(PROBLEM TO SOLVE): Beginning with the line that holds "addrs /\ valid_addr src" in the data below, give again every line through the one that holds "Call_msig_approve msig txid", exactly as written.

(Dataset entries)
┄┄┄┄┄┄
(** Addresses as the four protocols make them, integers and bytes in the range of
    their type, and records of such values. *)
Definition typed (c : ApiCall) : Prop :=
  match c with
  | Call_sync_submit_block block => block_msg_ok block
  | Call_wallet_has addr => valid_addr addr
  | Call_wallet_balance addr => valid_addr addr
  | Call_wallet_sign addr msg => valid_addr addr /\ bytes_ok msg
  | Call_wallet_sign_message addr msg => valid_addr addr /\ unsigned_message_ok msg
  | Call_wallet_verify addr msg signature => valid_addr addr /\ bytes_ok msg /\ signature_ok signature
  | Call_wallet_set_default addr => valid_addr addr
  | Call_wallet_export addr => valid_addr addr
  | Call_wallet_import info => key_info_ok info
  | Call_state_call msg _ => unsigned_message_ok msg
  | Call_state_get_actor addr _ => valid_addr addr
  | Call_state_list_messages msg _ height => unsigned_message_ok msg /\ i64_ok height
  | Call_state_miner_sectors addr filter _ _ => valid_addr addr /\ bitfield_ok filter
  | Call_state_miner_proving_set addr _ => valid_addr addr
  | Call_state_miner_proving_deadline addr _ => valid_addr addr
  | Call_state_miner_power addr _ => valid_addr addr
  | Call_state_miner_info addr _ => valid_addr addr
  | Call_state_miner_deadlines addr _ => valid_addr addr
  | Call_state_miner_faults addr _ => valid_addr addr
  | Call_state_all_miner_faults lookback _ => i64_ok lookback
  | Call_state_miner_recoveries addr _ => valid_addr addr
  | Call_state_miner_initial_pledge_collateral addr sector_number _ => valid_addr addr /\ u64_ok sector_number
  | Call_state_miner_available_balance addr _ => valid_addr addr
  | Call_state_sector_pre_commit_info addr sector_number _ => valid_addr addr /\ u64_ok sector_number
  | Call_state_market_balance addr _ => valid_addr addr
  | Call_state_market_storage_deal deal_id _ => u64_ok deal_id
  | Call_state_lookup_id addr _ => valid_addr addr
  | Call_state_account_key addr _ => valid_addr addr
  | Call_state_miner_sector_count addr _ => valid_addr addr
  | Call_state_compute height msgs _ => i64_ok height /\ Forall unsigned_message_ok msgs
  | Call_mpool_push signed_msg => signed_message_ok signed_msg
  | Call_mpool_push_message msg => unsigned_message_ok msg
  | Call_mpool_get_nonce addr => valid_addr addr
  | Call_mpool_estimate_gas_price nblocksincl addr gas_limit _ =>
      u64_ok nblocksincl /\ valid_addr addr /\ i64_ok gas_limit
  | Call_market_ensure_available addr wallet _ => valid_addr addr /\ valid_addr wallet
  | Call_chain_get_randomness _ _ rand_epoch entropy => i64_ok rand_epoch /\ bytes_ok entropy
  | Call_chain_get_tipset_by_height height _ => i64_ok height
  | Call_msig_get_available_balance addr _ => valid_addr addr
  | Call_msig_create req addrs _ src _ => i64_ok req /\ Forall valid_addr addrs /\ valid_addr src
  | Call_msig_propose msig to_ _ src method params =>
      valid_addr msig /\ valid_addr to_ /\ valid_addr src /\ u64_ok method /\ bytes_ok params
  | Call_msig_approve msig txid proposer to_ _ src method params =>
      valid_addr msig /\ u64_ok txid /\ valid_addr proposer /\ valid_addr to_ /\ valid_addr src /\ u64_ok method /\
      bytes_ok params
  | Call_msig_cancel msig txid proposer to_ _ src method params =>
      valid_addr msig /\ u64_ok txid /\ valid_addr proposer /\ valid_addr to_ /\ valid_addr src /\ u64_ok method /\
      bytes_ok params
  | Call_paych_get from_ to_ _ => valid_addr from_ /\ valid_addr to_
  | Call_paych_status addr => valid_addr addr
  | Call_paych_close addr => valid_addr addr
  | Call_paych_allocate_lane addr => valid_addr addr
  | Call_paych_new_payment from_ to_ vouchers => valid_addr from_ /\ valid_addr to_ /\ Forall voucher_spec_ok vouchers
  | Call_paych_voucher_check_valid addr sign_vouch => valid_addr addr /\ signed_voucher_ok sign_vouch
  | Call_paych_voucher_check_spendable addr sign_vouch secret proof =>
      valid_addr addr /\ signed_voucher_ok sign_vouch /\ bytes_ok secret /\ bytes_ok proof
  | Call_paych_voucher_create addr _ lane => valid_addr addr /\ u64_ok lane
  | Call_paych_voucher_add addr signed_voucher proof _ =>
      valid_addr addr /\ signed_voucher_ok signed_voucher /\ bytes_ok proof
  | Call_paych_voucher_list addr => valid_addr addr
  | Call_paych_voucher_submit addr signed_vouch => valid_addr addr /\ signed_voucher_ok signed_vouch
  | Call_miner_get_base_info addr height _ => valid_addr addr /\ i64_ok height
  | Call_miner_create_block template => block_template_ok template
  | Call_client_retrieve order _ => retrieval_order_ok order
  | Call_client_calc_comm_p _ miner => valid_addr miner
  | Call_actor_sector_size addr => valid_addr addr
  | Call_sectors_status number => u64_ok number
  | Call_sectors_update number _ => u64_ok number
  | _ => True
  end.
┄┄┄┄┄┄
(REPLY):
  | Call_msig_create req addrs _ src _ => i64_ok req /\ Forall valid_addr addrs /\ valid_addr src
  | Call_msig_propose msig to_ _ src method params =>
      valid_addr msig /\ valid_addr to_ /\ valid_addr src /\ u64_ok method /\ bytes_ok params
  | Call_msig_approve msig txid proposer to_ _ src method params =>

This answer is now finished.